Brief:
Return exactly the lines below, starting with the one that has "Definition segment_positions (s" and going on through the one that has "flat_map gt_segments (ps_tracks".

START Exercise data

(* ===== verification/GpxParserTheory.v ===== *)
(** What a successfully parsed GPX file satisfies: an invariant of the parser's
    state, preserved by every event. *)
From S2P Require Import Prelude Float64 RustString RustVec Utf8 GpxParser.

(** ** What the state holds *)

Abbreviation position := (f64 * f64)%type (only parsing).

Definition point_position (pt : GpxTrackPoint) : position := (gp_lat pt, gp_lon pt).
Definition segment_positions (s : GpxTrackSegment) : list position :=
  map point_position (gs_points s).
Definition track_positions (t : GpxTrack) : list position :=
  flat_map segment_positions (gt_segments t).
Definition of_option {A B} (f : A -> list B) (o : option A) : list B :=
  match o with Some a => f a | None => [] end.

Definition positions (p : ParserState) : list position :=
  flat_map track_positions (ps_tracks p) ++ of_option track_positions (current_track p) ++
  of_option segment_positions (current_segment p) ++
  of_option (fun pt => [point_position pt]) (current_point p).

Definition segments (p : ParserState) : list GpxTrackSegment :=
  flat_map gt_segments (ps_tracks p) ++ of_option gt_segments (current_track p) ++
  of_option (fun s => [s]) (current_segment p).

Definition names (p : ParserState) : list rstr :=
  of_option (fun s => [s]) (md_name (ps_metadata p)) ++
  of_option (fun s => [s]) (md_description (ps_metadata p)) ++
  flat_map (fun t => of_option (fun s => [s]) (gt_name t)) (ps_tracks p) ++
  of_option (fun t => of_option (fun s => [s]) (gt_name t)) (current_track p).

Definition position_ok (q : position) : Prop := lat_ok q.1 = true /\ lon_ok q.2 = true.

(** A sanitised text: no control character, at most 1000 characters. *)
Definition sanitized (s : rstr) : Prop :=
  Forall (fun c => is_control c = false) s /\ (len s <= MAX_METADATA_LEN)%N.

Definition parser_inv (p : ParserState) : Prop :=
  Forall position_ok (positions p) /\
  (len (positions p) <= ps_total_points p <= MAX_POINTS)%N /\
  (len (segments p) <= ps_total_segments p <= MAX_SEGMENTS)%N /\
  Forall sanitized (names p).

(** ** Sanitisation *)

Lemma len_le_str_len s : (len s <= str_len s)%N.
Proof.
  induction s as [|c s IH]; [done|]. rewrite len_cons. simpl.
  assert (1 <= len_utf8 c)%N by (unfold len_utf8; repeat destruct (_ <? _)%N; lia). lia.
Qed.

Lemma sanitize_sanitized s : sanitized (sanitize_metadata s).
Proof.
  unfold sanitize_metadata, sanitized. set (c := List.filter _ _).
  assert (Forall (fun c => is_control c = false) c) as Hc.
  { apply Forall_forall. intros x Hx. apply list_elem_of_In, filter_In in Hx as [_ Hx].
    by apply negb_true_iff in Hx. }
  destruct (N.ltb_spec MAX_METADATA_LEN (str_len c)).
  - split; [by apply Forall_take|]. unfold len. rewrite length_take. lia.
  - split; [done|]. pose proof (len_le_str_len c). lia.
Qed.

(** ** One step: what is kept and what is new *)

Lemma Forall_submseteq {A} (P : A -> Prop) l k : l ⊆+ k -> Forall P k -> Forall P l.
Proof.
  rewrite !Forall_forall. intros Hlk H x Hx. eapply H, elem_of_submseteq; eauto.
Qed.

(** [p'] holds nothing but what [p] held and some acceptable news, which the
    counters account for. *)
Definition extends (p p' : ParserState) : Prop :=
  exists (new : list position) (more : list GpxTrackSegment) (texts : list rstr),
    positions p' ⊆+ positions p ++ new /\ Forall position_ok new /\
    ps_total_points p' = (ps_total_points p + len new)%N /\
    (new = [] \/ (ps_total_points p' <= MAX_POINTS)%N) /\
    length (segments p') <= length (segments p) + length more /\
    ps_total_segments p' = (ps_total_segments p + len more)%N /\
    (more = [] \/ (ps_total_segments p' <= MAX_SEGMENTS)%N) /\
    names p' ⊆+ names p ++ texts /\ Forall sanitized texts.

Lemma extends_inv p p' : parser_inv p -> extends p p' -> parser_inv p'.
Proof.
  intros (H1 & [H2 H2'] & [H3 H3'] & H4) (new & more & texts & Hp & Hnew & Ht & Htm & Hs & Hts &
    Htsm & Hn & Htx).
  apply submseteq_length in Hp as Hpl. rewrite length_app in Hpl.
  unfold parser_inv, len in *. split_and!.
  - eapply Forall_submseteq; [done|]. by apply Forall_app_2.
  - lia.
  - destruct Htm as [->|]; simpl in *; lia.
  - lia.
  - destruct Htsm as [->|]; simpl in *; lia.
  - eapply Forall_submseteq; [done|]. by apply Forall_app_2.
Qed.

(** A step without news. *)
Lemma keeps p p' :
  positions p' ⊆+ positions p -> length (segments p') <= length (segments p) ->
  names p' ⊆+ names p ->
  ps_total_points p' = ps_total_points p -> ps_total_segments p' = ps_total_segments p ->
  extends p p'.
Proof.
  intros Hp Hs Hn Ht Hts. exists [], [], []. rewrite !app_nil_r, Ht, Hts. change (len []) with 0%N.
  simpl. split_and!; auto; lia.
Qed.

(** *** Dropping or moving a pending item *)

Lemma extends_refl p : extends p p.
Proof. by apply keeps. Qed.

Lemma count_point_run p :
  count_point p =
  let p' := set_totals (ps_total_points p + 1)%N (ps_total_segments p) p in
  if (MAX_POINTS <? ps_total_points p + 1)%N
  then fail_parse TooManyPoints
         (lit "exceeded maximum of " ++ display_N MAX_POINTS ++ lit " track points") p'
  else (Ok tt, p').
Proof. unfold count_point. run. simpl. by destruct (_ <? _)%N. Qed.

Lemma read_point_ok attrs pt : read_point attrs = Ok pt -> position_ok (point_position pt).
Proof.
  unfold read_point. intros ([lat lon] & _ & H)%result_bind_inv.
  apply result_bind_inv in H as (x & _ & H). apply result_bind_inv in H as (y & _ & H).
  apply result_bind_inv in H as ([] & H1 & H). apply result_bind_inv in H as ([] & H2 & H).
  apply guard_err_ok, negb_false_iff in H1, H2. by injection H as <-.
Qed.

(** A new point that takes the place of the pending one. *)
Lemma extends_point p p' pt :
  position_ok (point_position pt) ->
  positions p' ⊆+ positions p ++ [point_position pt] ->
  ps_total_points p' = (ps_total_points p + 1)%N -> (ps_total_points p' <= MAX_POINTS)%N ->
  length (segments p') <= length (segments p) -> names p' = names p ->
  ps_total_segments p' = ps_total_segments p -> extends p p'.
Proof.
  intros Hok Hp Ht Hm Hs Hn Hts. exists [point_position pt], [], [].
  rewrite Hn, Hts, app_nil_r. change (len []) with 0%N.
  simpl. split_and!; auto; lia.
Qed.

Lemma track_positions_push s t :
  track_positions (push_segment s t) = track_positions t ++ segment_positions s.
Proof. unfold track_positions. simpl. rewrite flat_map_app. simpl. by rewrite app_nil_r. Qed.

Lemma segment_positions_push pt s :
  segment_positions (push_point pt s) = segment_positions s ++ [point_position pt].
Proof. unfold segment_positions. simpl. by rewrite map_app. Qed.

END Exercise data

Finished exercise:
Definition segment_positions (s : GpxTrackSegment) : list position :=
  map point_position (gs_points s).
Definition track_positions (t : GpxTrack) : list position :=
  flat_map segment_positions (gt_segments t).
Definition of_option {A B} (f : A -> list B) (o : option A) : list B :=
  match o with Some a => f a | None => [] end.

Definition positions (p : ParserState) : list position :=
  flat_map track_positions (ps_tracks p) ++ of_option track_positions (current_track p) ++
  of_option segment_positions (current_segment p) ++
  of_option (fun pt => [point_position pt]) (current_point p).

Definition segments (p : ParserState) : list GpxTrackSegment :=
  flat_map gt_segments (ps_tracks p) ++ of_option gt_segments (current_track p) ++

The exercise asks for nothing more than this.